(* ===== verification/Cad.v ===== *)
(** * Cad: [convert_dwg_to_pdf] of [src/converter.py]

    The function drives AutoCAD through COM: it starts the application,
    opens the drawing, writes a [.dsd] sheet description next to it, has
    AutoCAD publish the sheet, and closes everything.  AutoCAD is not code
    of the repository: the class [AutoCAD] is an oracle that says, for each
    call and the calls made before it, whether the call raises and what it
    does to the disk.

    The state is the disk and the list of the COM calls made so far, in
    order, the raising call included.  [script] is the sequence of calls of
    a complete run.

    Paths are taken with ["/"] as separator, as in the rest of the
    development; the text of the [.dsd] file is the Python string, before
    any translation of line ends by the platform. *)

From S2P Require Import Prelude PyString FileSys.

Local Open Scope eff_scope.

(** ** COM calls and the world *)

Inductive ComCall :=
| CoInitialize
| Dispatch (prog_id : string)
| SetVisible (visible : bool)
| DocumentsOpen (path : string)
| SetVariable (name : string) (value : nat)
| PublishToWeb (dsd_path : string)
| DocClose (save_changes : bool)
| Quit
| CoUninitialize.

#[export] Instance ComCall_eq_dec : EqDecision ComCall.
Proof. solve_decision. Defined.

Record world := World {
  disk : fs;
  calls : list ComCall
}.

Definition W := Eff world exn.

Class AutoCAD := {
  (** whether [import pythoncom] succeeded when the module was loaded *)
  pythoncom_imported : bool;
  (** whether [import win32com.client] did *)
  win32com_imported : bool;
  (** the call, after the calls made before it, on a disk: the disk it
      leaves, or the [com_error] it raises *)
  com_run : list ComCall -> ComCall -> fs -> outcome exn fs
}.

(** ["\n"] *)
Definition newline : ascii := "010"%char.

(** The lines of a text, each ended by a newline. *)
Definition unlines (l : list string) : string :=
  foldr (fun x acc => x +:+ String newline acc) EmptyString l.

Section Cad.
Context `{AutoCAD}.

(** One COM call. *)
Definition com (c : ComCall) : W unit := fun w =>
  match com_run (calls w) c (disk w) with
  | Ok d => (Ok tt, World d (calls w ++ [c]))
  | Raise e => (Raise e, World (disk w) (calls w ++ [c]))
  end.

(** An action on the disk. *)
Definition on_disk {A} (m : M A) : W A := fun w =>
  ((m (disk w)).1, World (m (disk w)).2 (calls w)).

(** [os.path.splitext(dwg_path)[0] + ".dsd"] *)
Definition dsd_path (dwg_path : string) : string :=
  (splitext dwg_path).1 +:+ ".dsd".

Definition dsd_content (dwg_path pdf_output_path : string) : string :=
  unlines
    [ "[DWF6Version]"; "Ver=1"; "[DWF6MinorVersion]"; "MinorVer=1"; "[Sheet1]";
      "DWG=" +:+ dwg_path; "Layout=*"; "OriginalSheetPath=" +:+ dwg_path;
      "Has PlotStyles=0"; "[Target]"; "Type=6"; "DWF=" +:+ pdf_output_path;
      "OUT=" +:+ dirname pdf_output_path; "PWD="; "[AutoCAD Block Data]";
      "IncludeLayer=TRUE"; "PromptForDwfName=FALSE"; "RememberSheetSet=FALSE" ].

Definition convert_dwg_to_pdf (dwg_path pdf_output_path : string) : W unit :=
  if negb pythoncom_imported then raise (NameError "pythoncom") else
  com CoInitialize ;;;
  if negb win32com_imported then raise (NameError "win32com") else
  com (Dispatch "AutoCAD.Application") ;;;
  com (SetVisible false) ;;;
  com (DocumentsOpen dwg_path) ;;;
  com (SetVariable "BACKGROUNDPLOT" 0) ;;;
  let dsd_path := dsd_path dwg_path in
  let dsd_content := dsd_content dwg_path pdf_output_path in
  on_disk (write_file dsd_path dsd_content) ;;;
  com (PublishToWeb dsd_path) ;;;
  com (DocClose false) ;;;
  com Quit ;;;
  com CoUninitialize.

(** The calls of a complete run, in order. *)
Definition script (dwg_path : string) : list ComCall :=
  [ CoInitialize; Dispatch "AutoCAD.Application"; SetVisible false;
    DocumentsOpen dwg_path; SetVariable "BACKGROUNDPLOT" 0;
    PublishToWeb (dsd_path dwg_path); DocClose false; Quit; CoUninitialize ].

End Cad.

(** ** An executable AutoCAD

    Every call succeeds and leaves the disk alone, except [PublishToWeb],
    which reads the sheet description and writes a PDF named after it, and
    [Documents.Open], which raises when the drawing is not on the disk. *)

Definition toy_com_run (before : list ComCall) (c : ComCall) (d : fs)
    : outcome exn fs :=
  match c with
  | DocumentsOpen path =>
      if is_file path d then Ok d else Raise (LibraryError "com_error: Open")
  | PublishToWeb dsd =>
      match files d !! dsd with
      | Some text => Ok (put_file (dsd +:+ ".pdf") ("D" +:+ text) d)
      | None => Raise (LibraryError "com_error: PublishToWeb")
      end
  | _ => Ok d
  end.

Definition toy_autocad : AutoCAD :=
  {| pythoncom_imported := true; win32com_imported := true; com_run := toy_com_run |}.

(** An AutoCAD that opens whatever it is given. *)
Definition lenient_com_run (before : list ComCall) (c : ComCall) (d : fs)
    : outcome exn fs :=
  match c with
  | DocumentsOpen path => Ok d
  | _ => toy_com_run before c d
  end.

Definition lenient_autocad : AutoCAD :=
  {| pythoncom_imported := true; win32com_imported := true;
     com_run := lenient_com_run |}.

Definition no_autocad : AutoCAD :=
  {| pythoncom_imported := false; win32com_imported := false;
     com_run := toy_com_run |}.

(** A host with [pythoncom] and without [win32com]. *)
Definition half_autocad : AutoCAD :=
  {| pythoncom_imported := true; win32com_imported := false;
     com_run := toy_com_run |}.

Definition cad_fs : fs :=
  Fs {[ "dwg/plan.dwg" := "AC1027" ]}%string {[ "dwg"; "pdf" ]}%string.

Example run_cad :
  let r := convert_dwg_to_pdf (H:=toy_autocad) "dwg/plan.dwg" "pdf/plan.pdf"
             (World cad_fs []) in
  r.1 = Ok tt /\ calls r.2 = script "dwg/plan.dwg" /\
  is_file "dwg/plan.dsd" (disk r.2) = true.
Proof. by vm_compute. Qed.

Example run_cad_missing :
  let r := convert_dwg_to_pdf (H:=toy_autocad) "dwg/none.dwg" "pdf/none.pdf"
             (World cad_fs []) in
  r.1 = Raise (LibraryError "com_error: Open") /\
  calls r.2 = take 4 (script "dwg/none.dwg").
Proof. by vm_compute. Qed.

Example run_cad_not_windows :
  convert_dwg_to_pdf (H:=no_autocad) "dwg/plan.dwg" "pdf/plan.pdf" (World cad_fs [])
  = (Raise (NameError "pythoncom"), World cad_fs []).
Proof. by vm_compute. Qed.

Example run_cad_half :
  convert_dwg_to_pdf (H:=half_autocad) "dwg/plan.dwg" "pdf/plan.pdf" (World cad_fs [])
  = (Raise (NameError "win32com"), World cad_fs [CoInitialize]).
Proof. by vm_compute. Qed.

(** ** The calls made are a prefix of the script *)

Section CadFacts.
Context `{AutoCAD}.
Implicit Types (w : world) (c : ComCall) (l : list ComCall).

(** [m] makes the calls of [l] in order, all of them when it returns. *)
Definition follows (l : list ComCall) (m : W unit) : Prop :=
  forall w, exists n,
    calls (m w).2 = calls w ++ take n l /\
    (is_ok (m w).1 = true -> n = length l).

Lemma follows_com c : follows [c] (com c).
Proof.
  intros w. exists 1. unfold com.
  by destruct (com_run (calls w) c (disk w)).
Qed.

Lemma follows_on_disk (m : M unit) : follows [] (on_disk m).
Proof. intros w. exists 0. simpl. by rewrite app_nil_r. Qed.

Lemma follows_raise e : follows [] (raise e).
Proof. intros w. exists 0. simpl. by rewrite app_nil_r. Qed.

Lemma follows_seq l1 l2 (m1 m2 : W unit) :
  follows l1 m1 -> follows l2 m2 -> follows (l1 ++ l2) (m1 ;;; m2).
Proof.
  intros H1 H2 w. destruct (H1 w) as (n1 & E1 & F1). unfold bind.
  destruct (m1 w) as [[[]|e] w1]; simpl in *.
  - destruct (H2 w1) as (n2 & E2 & F2). exists (length l1 + n2).
    rewrite E2, E1, F1, take_app_add, firstn_all, app_assoc by done.
    split; [done|]. intros Hok. by rewrite F2, length_app.
  - destruct (decide (n1 <= length l1)).
    + exists n1. by rewrite E1, take_app_le.
    + exists (length l1). by rewrite E1, take_app_le, !take_ge by lia.
Qed.

Lemma follows_weaken l (m : W unit) : follows [] m -> (forall w, is_ok (m w).1 = false) ->
  follows l m.
Proof.
  intros Hm Hf w. destruct (Hm w) as (n & E & _). exists 0.
  rewrite E, take_nil, take_0. split; [done|]. by rewrite Hf.
Qed.

Lemma convert_dwg_to_pdf_follows dwg_path pdf_output_path :
  follows (script dwg_path) (convert_dwg_to_pdf dwg_path pdf_output_path).
Proof.
  unfold convert_dwg_to_pdf. destruct pythoncom_imported; simpl;
    [|by apply follows_weaken; [apply follows_raise|]].
  apply (follows_seq [_] _ _ _ (follows_com _)).
  destruct win32com_imported; simpl;
    [|by apply follows_weaken; [apply follows_raise|]].
  repeat first
    [ apply (follows_seq [_] _ _ _ (follows_com _))
    | apply (follows_seq [] _ _ _ (follows_on_disk _))
    | apply follows_com ].
Qed.

(** One call that succeeds and leaves the disk alone. *)
Lemma com_ok c d d' tr :
  com_run tr c d = Ok d' -> com c (World d tr) = (Ok tt, World d' (tr ++ [c])).
Proof. intros E. unfold com. simpl. by rewrite E. Qed.

Lemma com_raises c d tr e :
  com_run tr c d = Raise e -> com c (World d tr) = (Raise e, World d (tr ++ [c])).
Proof. intros E. unfold com. simpl. by rewrite E. Qed.

(** The function on a host where the imports succeeded. *)
Lemma convert_dwg_to_pdf_imported dwg_path pdf_output_path :
  pythoncom_imported = true -> win32com_imported = true ->
  convert_dwg_to_pdf dwg_path pdf_output_path
  = (com CoInitialize ;;;
     com (Dispatch "AutoCAD.Application") ;;;
     com (SetVisible false) ;;;
     com (DocumentsOpen dwg_path) ;;;
     com (SetVariable "BACKGROUNDPLOT" 0) ;;;
     on_disk (write_file (dsd_path dwg_path)
                (dsd_content dwg_path pdf_output_path)) ;;;
     com (PublishToWeb (dsd_path dwg_path)) ;;;
     com (DocClose false) ;;;
     com Quit ;;;
     com CoUninitialize).
Proof. intros Hpy Hwin. unfold convert_dwg_to_pdf. by rewrite Hpy, Hwin. Qed.

Lemma on_disk_write p b d tr :
  is_dir p d = false -> parent_ok p d = true ->
  on_disk (write_file p b) (World d tr) = (Ok tt, World (put_file p b d) tr).
Proof. intros Hd Hp. unfold on_disk. simpl. by rewrite (write_file_ok _ _ _ Hd Hp). Qed.

End CadFacts.

(** ** Theorems *)

Section CadTheorems.
Context `{AutoCAD}.
Implicit Types (w : world) (c : ComCall).

(** C27. The protocol of the COM calls.  Whatever AutoCAD answers, the calls
    [convert_dwg_to_pdf] makes are a prefix of the script, in its order:
    initialise, dispatch, hide, open, set the variable, publish, close,
    quit, uninitialise; when the function returns, all nine were made. *)
Theorem convert_dwg_to_pdf_calls_prefix dwg_path pdf_output_path w :
  exists n,
    calls (convert_dwg_to_pdf dwg_path pdf_output_path w).2
    = calls w ++ take n (script dwg_path) /\
    (is_ok (convert_dwg_to_pdf dwg_path pdf_output_path w).1 = true -> n = 9).
Proof. apply convert_dwg_to_pdf_follows. Qed.

(** C30. No clean-up when a call fails.  When AutoCAD cannot open the drawing,
    the exception leaves the function after four calls: AutoCAD has been
    started and is not quit, COM has been initialised and is not
    uninitialised. *)
Theorem convert_dwg_to_pdf_no_cleanup dwg_path pdf_output_path w e :
  pythoncom_imported = true -> win32com_imported = true ->
  (forall tr c d, c ∈ take 3 (script dwg_path) -> com_run tr c d = Ok d) ->
  com_run (calls w ++ take 3 (script dwg_path)) (DocumentsOpen dwg_path) (disk w)
  = Raise e ->
  convert_dwg_to_pdf dwg_path pdf_output_path w
  = (Raise e, World (disk w) (calls w ++ take 4 (script dwg_path))).
Proof.
  intros Hpy Hwin Hq Hopen. rewrite convert_dwg_to_pdf_imported by done.
  destruct w as [d tr]. simpl in Hopen.
  do 3 (erewrite bind_ok; [|apply com_ok, Hq; simpl; repeat constructor]).
  erewrite bind_err by (apply com_raises; rewrite <- !app_assoc; exact Hopen).
  simpl. by rewrite <- !app_assoc.
Qed.

(** C33. The sheet description is left on the disk.  When every call succeeds
    and AutoCAD leaves the [.dsd] file alone, the function returns after
    the nine calls of the script and the file it wrote next to the drawing
    is still there, with the two paths in it. *)
Theorem convert_dwg_to_pdf_leaves_dsd dwg_path pdf_output_path w :
  let dsd := dsd_path dwg_path in
  let text := dsd_content dwg_path pdf_output_path in
  pythoncom_imported = true -> win32com_imported = true ->
  (forall tr c d, c ∈ script dwg_path -> c <> PublishToWeb dsd -> com_run tr c d = Ok d) ->
  (forall tr d, files d !! dsd = Some text ->
     exists d', com_run tr (PublishToWeb dsd) d = Ok d' /\ files d' !! dsd = Some text) ->
  is_dir dsd (disk w) = false -> parent_ok dsd (disk w) = true ->
  exists w', convert_dwg_to_pdf dwg_path pdf_output_path w = (Ok tt, w') /\
             calls w' = calls w ++ script dwg_path /\
             files (disk w') !! dsd = Some text.
Proof.
  intros dsd text Hpy Hwin Hq Hpub Hd Hp. rewrite convert_dwg_to_pdf_imported by done.
  fold dsd text. destruct w as [d tr]. simpl in Hd, Hp.
  do 5 (erewrite bind_ok; [|apply com_ok, Hq; [simpl; repeat constructor|done]]).
  erewrite bind_ok; [|by apply on_disk_write].
  edestruct Hpub as (d' & Hrun & Hf); [apply (files_put_file dsd text d)|].
  erewrite bind_ok; [|apply com_ok, Hrun].
  do 2 (erewrite bind_ok; [|apply com_ok, Hq; [simpl; repeat constructor|done]]).
  erewrite com_ok by (apply Hq; [simpl; repeat constructor|done]).
  eexists. split; [done|]. simpl. split; [|done]. by rewrite <- !app_assoc.
Qed.

End CadTheorems.

(** ** Witnesses *)

Section CadWitnesses.
#[local] Existing Instance toy_autocad.

Lemma convert_dwg_to_pdf_no_cleanup_witness :
  convert_dwg_to_pdf "dwg/none.dwg" "pdf/none.pdf" (World cad_fs [])
  = (Raise (LibraryError "com_error: Open"),
     World cad_fs ([] ++ take 4 (script "dwg/none.dwg"))).
Proof.
  apply (convert_dwg_to_pdf_no_cleanup "dwg/none.dwg" "pdf/none.pdf" (World cad_fs []));
    [done..| |done].
  intros tr c d Hc. by repeat (apply elem_of_cons in Hc as [->|Hc]; [done|]);
    apply elem_of_nil in Hc.
Defined.

Lemma convert_dwg_to_pdf_leaves_dsd_witness :
  exists w', convert_dwg_to_pdf (H:=lenient_autocad) "dwg/plan.dwg" "pdf/plan.pdf"
               (World cad_fs [])
             = (Ok tt, w') /\
             calls w' = [] ++ script "dwg/plan.dwg" /\
             files (disk w') !! dsd_path "dwg/plan.dwg"
             = Some (dsd_content "dwg/plan.dwg" "pdf/plan.pdf").
Proof.
  apply (convert_dwg_to_pdf_leaves_dsd (H:=lenient_autocad)
           "dwg/plan.dwg" "pdf/plan.pdf" (World cad_fs []));
    [done|done| | |by vm_compute..].
  - intros tr c d Hc Hne.
    repeat (apply elem_of_cons in Hc as [->|Hc]; [done|]). by apply elem_of_nil in Hc.
  - intros tr d Hf. eexists.
    cbn [com_run lenient_autocad lenient_com_run toy_com_run]. rewrite Hf.
    split; [done|]. by rewrite files_put_file_ne.
Defined.

End CadWitnesses.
------------------------------------------------------------------------
_Required work_: Your answer should be the lines of the records that hold the string "order".

_Written solution_:
    order, the raising call included.  [script] is the sequence of calls of
(** The calls of a complete run, in order. *)
(** [m] makes the calls of [l] in order, all of them when it returns. *)
    [convert_dwg_to_pdf] makes are a prefix of the script, in its order:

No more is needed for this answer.